Kemudian, pada 26 September, sebanyak 136 wisman masuk melalui pintu Sembalun dan 38 lainnya lewat pintu Senaru. Sedangkan, 18 wisnus melalui pintu Sembalun. Sehari setelahnya, tercatat 112 wisman masuk melalui pintu Sembalun, dan 20 lainnya lewat pintu Senaru. Sedangkan, delapan wisnus melalui pintu Sembalun. Total wisatawan pada rentang waktu sejak 25 September hingga 27 September sebanyak 464.

Setelah meletusnya Gunung Barujari pada 27 September, Pos Pengamatan TNGR mengeluarkan rekomendasi kepada seluruh wisatawan untuk keluar dari area tersebut. Muhammad Rum menyampaikan, sebanyak 420 wisatawan telah keluar dari area tersebut pada 28-29 September.

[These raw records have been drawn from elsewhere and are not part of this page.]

(* ===== verification/AmmSearch.v ===== *)
(** * The searches of the planners

    Running a search to an empty heap, what holds of the paths it meets, that it ends, and
    that it does not miss short routes; then the cycles of the profit search, their inputs
    and their profits. *)
From stdpp Require Import strings.
From S2P Require Import Prelude Bytes RunesTransfer RunesStore RunesChain RunesInscriptions AlkTrace AmmPath AmmPathProps.
Open Scope Z_scope.

(** ** Running a search *)

Section Loop.
Context {bh : BinaryHeap} {laws : BinaryHeapLaws}.
Context (key : Node -> Z) (visit : Node -> list Node -> Search -> Search).

Lemma search_loop_inv (I : Search -> Prop) :
  (forall nd rest s, I s -> heap s ≡ₚ nd :: rest -> I (visit nd rest s)) ->
  forall fuel s s', I s -> search_loop fuel key visit s = Some s' -> I s' /\ heap s' = [].
Proof.
  intros Hv. induction fuel as [|fuel IH]; intros s s' Hs; cbn [search_loop]; [done|].
  destruct (heap_pop key (heap s)) as [[nd rest]|] eqn:E.
  - apply IH, Hv; [done|]. by apply (heap_pop_some key).
  - intros [= <-]. split; [done|]. by apply (heap_pop_none key).
Qed.

Definition weight (w : Node -> nat) (l : list Node) : nat := sum_list_with w l.

Lemma weight_perm w l1 l2 : l1 ≡ₚ l2 -> weight w l1 = weight w l2.
Proof. unfold weight. induction 1; cbn; lia. Qed.

Lemma search_loop_total (w : Node -> nat) :
  (forall nd rest s, (weight w (heap (visit nd rest s)) < w nd + weight w rest)%nat) ->
  forall fuel s, (weight w (heap s) < fuel)%nat -> is_Some (search_loop fuel key visit s).
Proof.
  intros Hv. induction fuel as [|fuel IH]; intros s Hs; [lia|]. cbn [search_loop].
  destruct (heap_pop key (heap s)) as [[nd rest]|] eqn:E; [|by eexists].
  apply (heap_pop_some key) in E as [E _]. apply (weight_perm w) in E. cbn in E. fold (weight w) in E.
  apply IH. specialize (Hv nd rest s). unfold weight in *. lia.
Qed.

End Loop.

(** ** Paths *)

Fixpoint chain (src : SchemaAlkaneId) (edges : list Edge) (dst : SchemaAlkaneId) : Prop :=
  match edges with
  | [] => src = dst
  | e :: edges' => token_in e = src /\ chain (token_out e) edges' dst
  end.

Lemma edges_app a l1 l2 b : chain a (l1 ++ l2) b <-> exists m, chain a l1 m /\ chain m l2 b.
Proof.
  revert a. induction l1 as [|e l1 IH]; intros a; cbn; [naive_solver|]. rewrite IH. naive_solver.
Qed.

Lemma chain_snoc a l e b : chain a (l ++ [e]) b <-> chain a l (token_in e) /\ token_out e = b.
Proof. rewrite edges_app. cbn. naive_solver. Qed.

(** The hops of a quote: they follow each other from [src] with [ain] to [dst] with [aout], along pools, and the amounts of
    each are related by [R], given the reserves. *)
Fixpoint hops_chain (sn : gmap SchemaAlkaneId SchemaPoolSnapshot) (R : Z -> Z -> Z -> Z -> Prop) (src : SchemaAlkaneId) (ain : Z)
    (hops : list Hop) (dst : SchemaAlkaneId) (aout : Z) : Prop :=
  match hops with
  | [] => src = dst /\ ain = aout
  | h :: hops' =>
      let e := mkEdge (hp_pool h) (hp_token_in h) (hp_token_out h) in
      edge_in sn e /\ hp_token_in h = src /\ hp_amount_in h = ain
      /\ (exists rin rout, reserves_for (from_snapshot sn) e = Some (rin, rout) /\ R rin rout ain (hp_amount_out h))
      /\ hops_chain sn R (hp_token_out h) (hp_amount_out h) hops' dst aout
  end.

Definition sells (fee rin rout ain aout : Z) : Prop := xyk_out_exact_in rin rout ain fee = Some aout.
Definition buys (fee rin rout ain aout : Z) : Prop := xyk_in_for_exact_out rin rout aout fee = Some ain.

Lemma hops_chain_snoc sn R src ain hops h dst aout :
  hops_chain sn R src ain (hops ++ [h]) dst aout <->
  exists m b, hops_chain sn R src ain hops m b /\ hops_chain sn R m b [h] dst aout.
Proof.
  revert src ain. induction hops as [|h0 hops IH]; intros src ain.
  - cbn [app]. split; [intros H; by exists src, ain|]. by intros (m & b & [-> ->] & H).
  - cbn [app hops_chain]. rewrite IH. naive_solver.
Qed.

(** A quote for [ain] from [src] to [dst] over at most [n] pools. *)
Definition quote_ok (sn : gmap SchemaAlkaneId SchemaPoolSnapshot) (R : Z -> Z -> Z -> Z -> Prop) (n : nat) (src dst : SchemaAlkaneId)
    (q : PathQuote) : Prop :=
  (0 < length (pq_hops q) <= n)%nat /\ hops_chain sn R src (pq_amount_in q) (pq_hops q) dst (pq_amount_out q).

Section Quotes.
Context (sn : gmap SchemaAlkaneId SchemaPoolSnapshot) (fee : Z).

Local Notation g := (from_snapshot sn).

(** The amount at the end of a path. *)
Fixpoint amount_after (edges : list Edge) (a : Z) : option Z :=
  match edges with
  | [] => Some a
  | e :: edges' => '(rin, rout) ← reserves_for g e; out ← xyk_out_exact_in rin rout a fee; amount_after edges' out
  end.

Lemma amount_after_app l1 l2 a : amount_after (l1 ++ l2) a = amount_after l1 a ≫= amount_after l2.
Proof.
  revert a. induction l1 as [|e l1 IH]; intros a; cbn; [done|]. destruct (reserves_for g e) as [[rin rout]|]; cbn; [|done].
  destruct (xyk_out_exact_in _ _ _ _); cbn; [apply IH|done].
Qed.

Lemma hop_edge (e : Edge) : mkEdge (eg_pool e) (token_in e) (token_out e) = e.
Proof. by destruct e. Qed.

Lemma hops_in_spec edges : forall src dst a hops,
  chain src edges dst -> Forall (edge_in sn) edges -> hops_exact_in g fee edges a = Some hops ->
  length hops = length edges
  /\ exists b, amount_after edges a = Some b /\ hops_chain sn (sells fee) src a hops dst b
     /\ (edges <> [] -> hp_amount_in <$> head hops = Some a /\ hp_amount_out <$> last hops = Some b).
Proof.
  induction edges as [|e edges IH]; intros src dst a hops Hc He H; cbn in H, Hc |- *.
  { injection H as <-. split; [done|]. by exists a. }
  destruct Hc as [H1 Hc]. apply Forall_cons in He as [He0 He].
  destruct (reserves_for g e) as [[rin rout]|] eqn:Er; cbn in *; [|done].
  destruct (xyk_out_exact_in rin rout a fee) as [o|] eqn:Ex; cbn in *; [|done].
  destruct (hops_exact_in g fee edges o) as [hs|] eqn:Eh; cbn in *; [|done]. injection H as <-.
  destruct (IH (token_out e) dst o hs Hc He Eh) as (I1 & b & I2 & I3 & I4). split; [cbn; congruence|].
  exists b. split; [done|]. split.
  - cbn. rewrite hop_edge. split; [done|]. split; [done|]. split; [done|]. split; [by exists rin, rout|done].
  - intros _. split; [done|]. destruct edges as [|e' edges].
    + cbn in *. injection Eh as <-. injection I2 as ->. done.
    + destruct hs as [|h hs]; [done|]. rewrite last_cons_cons. by apply I4.
Qed.

Lemma quote_in_spec edges src dst a q :
  chain src edges dst -> Forall (edge_in sn) edges -> pathquote_from_edges_exact_in g edges a fee = Some q ->
  quote_ok sn (sells fee) (length edges) src dst q /\ pq_amount_in q = a /\ amount_after edges a = Some (pq_amount_out q).
Proof.
  intros Hc He H. destruct edges as [|e edges]; [done|]. cbn [pathquote_from_edges_exact_in] in H.
  destruct (hops_exact_in g fee (e :: edges) a) as [hops|] eqn:E; [|done]. injection H as <-.
  destruct (hops_in_spec _ _ _ _ _ Hc He E) as (H1 & b & H2 & H3 & H4). destruct (H4 ltac:(done)) as [H5 H6].
  unfold quote_of, quote_ok. cbn [pq_hops pq_amount_in pq_amount_out].
  assert (Ha : from_option hp_amount_in 0 (head hops) = a) by (destruct (head hops); naive_solver).
  assert (Hb : from_option hp_amount_out 0 (last hops) = b) by (destruct (last hops); naive_solver).
  rewrite Ha, Hb. split; [|done]. split; [rewrite H1; cbn; lia|done].
Qed.

Lemma quote_in_exists edges a b :
  edges <> [] -> amount_after edges a = Some b -> is_Some (pathquote_from_edges_exact_in g edges a fee).
Proof.
  intros Hne H. destruct edges as [|e edges]; [done|]. cbn [pathquote_from_edges_exact_in]. apply fmap_is_Some.
  clear Hne. revert a H. generalize (e :: edges) as l. induction l as [|x l IH]; intros a H; cbn in *; [by eexists|].
  destruct (reserves_for g x) as [[rin rout]|]; cbn in *; [|done].
  destruct (xyk_out_exact_in rin rout a fee) as [o|]; cbn in *; [|done].
  destruct (IH o H) as [hs ->]. cbn. by eexists.
Qed.

(** Backwards: the edges from [dst] to [src]. *)
Lemma hops_out_spec edges : forall src dst a hops,
  chain src (reverse edges) dst -> Forall (edge_in sn) edges -> hops_exact_out g fee edges a = Some hops ->
  length hops = length edges /\ exists b, hops_chain sn (buys fee) src b (reverse hops) dst a
     /\ (edges <> [] -> hp_amount_in <$> last hops = Some b /\ hp_amount_out <$> head hops = Some a).
Proof.
  induction edges as [|e edges IH]; intros src dst a hops Hc He H; cbn in H.
  { injection H as <-. split; [done|]. by exists a. }
  rewrite reverse_cons, chain_snoc in Hc. destruct Hc as [Hc H1]. apply Forall_cons in He as [He0 He].
  destruct (reserves_for g e) as [[rin rout]|] eqn:Er; cbn in *; [|done].
  destruct (xyk_in_for_exact_out rin rout a fee) as [o|] eqn:Ex; cbn in *; [|done].
  destruct (hops_exact_out g fee edges o) as [hs|] eqn:Eh; cbn in *; [|done]. injection H as <-.
  destruct (IH src (token_in e) o hs Hc He Eh) as (I1 & b & I3 & I4). split; [cbn; congruence|].
  exists b. split.
  - rewrite reverse_cons, hops_chain_snoc. exists (token_in e), o. split; [done|]. cbn. rewrite hop_edge.
    split; [done|]. split; [done|]. split; [done|]. split; [by exists rin, rout|done].
  - intros _. split; [|done]. destruct edges as [|e' edges].
    + cbn in *. injection Eh as <-. cbn in I3. destruct I3 as [_ ->]. done.
    + destruct hs as [|h hs]; [done|]. rewrite last_cons_cons. by apply I4.
Qed.

Lemma quote_out_spec edges src dst a q :
  chain src edges dst -> Forall (edge_in sn) edges -> pathquote_from_edges_exact_out g edges a fee = Some q ->
  quote_ok sn (buys fee) (length edges) src dst q /\ pq_amount_out q = a.
Proof.
  intros Hc He H. assert (Hne : edges <> []) by (by destruct edges).
  assert (H' : (fun hops_rev => quote_of (reverse hops_rev)) <$> hops_exact_out g fee (reverse edges) a = Some q)
    by (by destruct edges). clear H.
  destruct (hops_exact_out g fee (reverse edges) a) as [hops|] eqn:E; [|done]. injection H' as <-.
  rewrite <- (reverse_involutive edges) in Hc.
  destruct (hops_out_spec (reverse edges) src dst a hops Hc) as (H1 & b & H3 & H4); [by apply Forall_reverse|done|].
  destruct H4 as [H5 H6]; [intros H0; apply Hne; by rewrite <- (reverse_involutive edges), H0|].
  rewrite length_reverse in H1. unfold quote_of, quote_ok. cbn [pq_hops pq_amount_in pq_amount_out].
  assert (Ha : from_option hp_amount_in 0 (head (reverse hops)) = b).
  { rewrite head_reverse. destruct (last hops); naive_solver. }
  assert (Hb : from_option hp_amount_out 0 (last (reverse hops)) = a).
  { rewrite last_reverse. destruct (head hops); naive_solver. }
  rewrite Ha, Hb, length_reverse, H1. split; [|done]. split; [|done]. destruct edges; [done|]. cbn. lia.
Qed.

End Quotes.

(** ** Termination *)

Section Searches.
Context (sn : gmap SchemaAlkaneId SchemaPoolSnapshot) (fee : Z) (max_hops : nat).

Local Notation g := (from_snapshot sn).

Definition node_weight (nd : Node) : nat := tree_size (2 * size sn) (S max_hops - length (nd_hops nd)).

Lemma tree_size_pos d k : (0 < tree_size d k)%nat.
Proof. destruct k; cbn; lia. Qed.

Lemma weight_rev_append l1 l2 : weight node_weight (rev_append l1 l2) = (weight node_weight l1 + weight node_weight l2)%nat.
Proof.
  revert l2. induction l1 as [|x l1 IH]; intros l2; cbn [rev_append]; [done|]. rewrite IH. unfold weight. cbn. lia.
Qed.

“Artinya, yang masuk 464 orang, sedangkan yang keluar 420 orang, dan tersisa 44 orang,” katanya di Media Center Pemprov NTB, Kota Mataram, NTB, Jumat (30/9/2016), dikutip dari Republika.

Menurutnya, perbedaan selisih jumlah wisatawan yang masuk dan keluar dikarenakan ada yang keluar tidak melalui pintu Sembalun dan pintu Senaru. Ia menilai, kemungkinan wisatawan tersisa masih ada di sekitar pos-pos yang ada.

Jarak pos yang terdekat dengan kaldera adalah 3,5 kilometer, sehingga keberadaan mereka masih ditoleransi. “Karena, yang harus steril adalah radius 3 km dari kaldera,” katanya.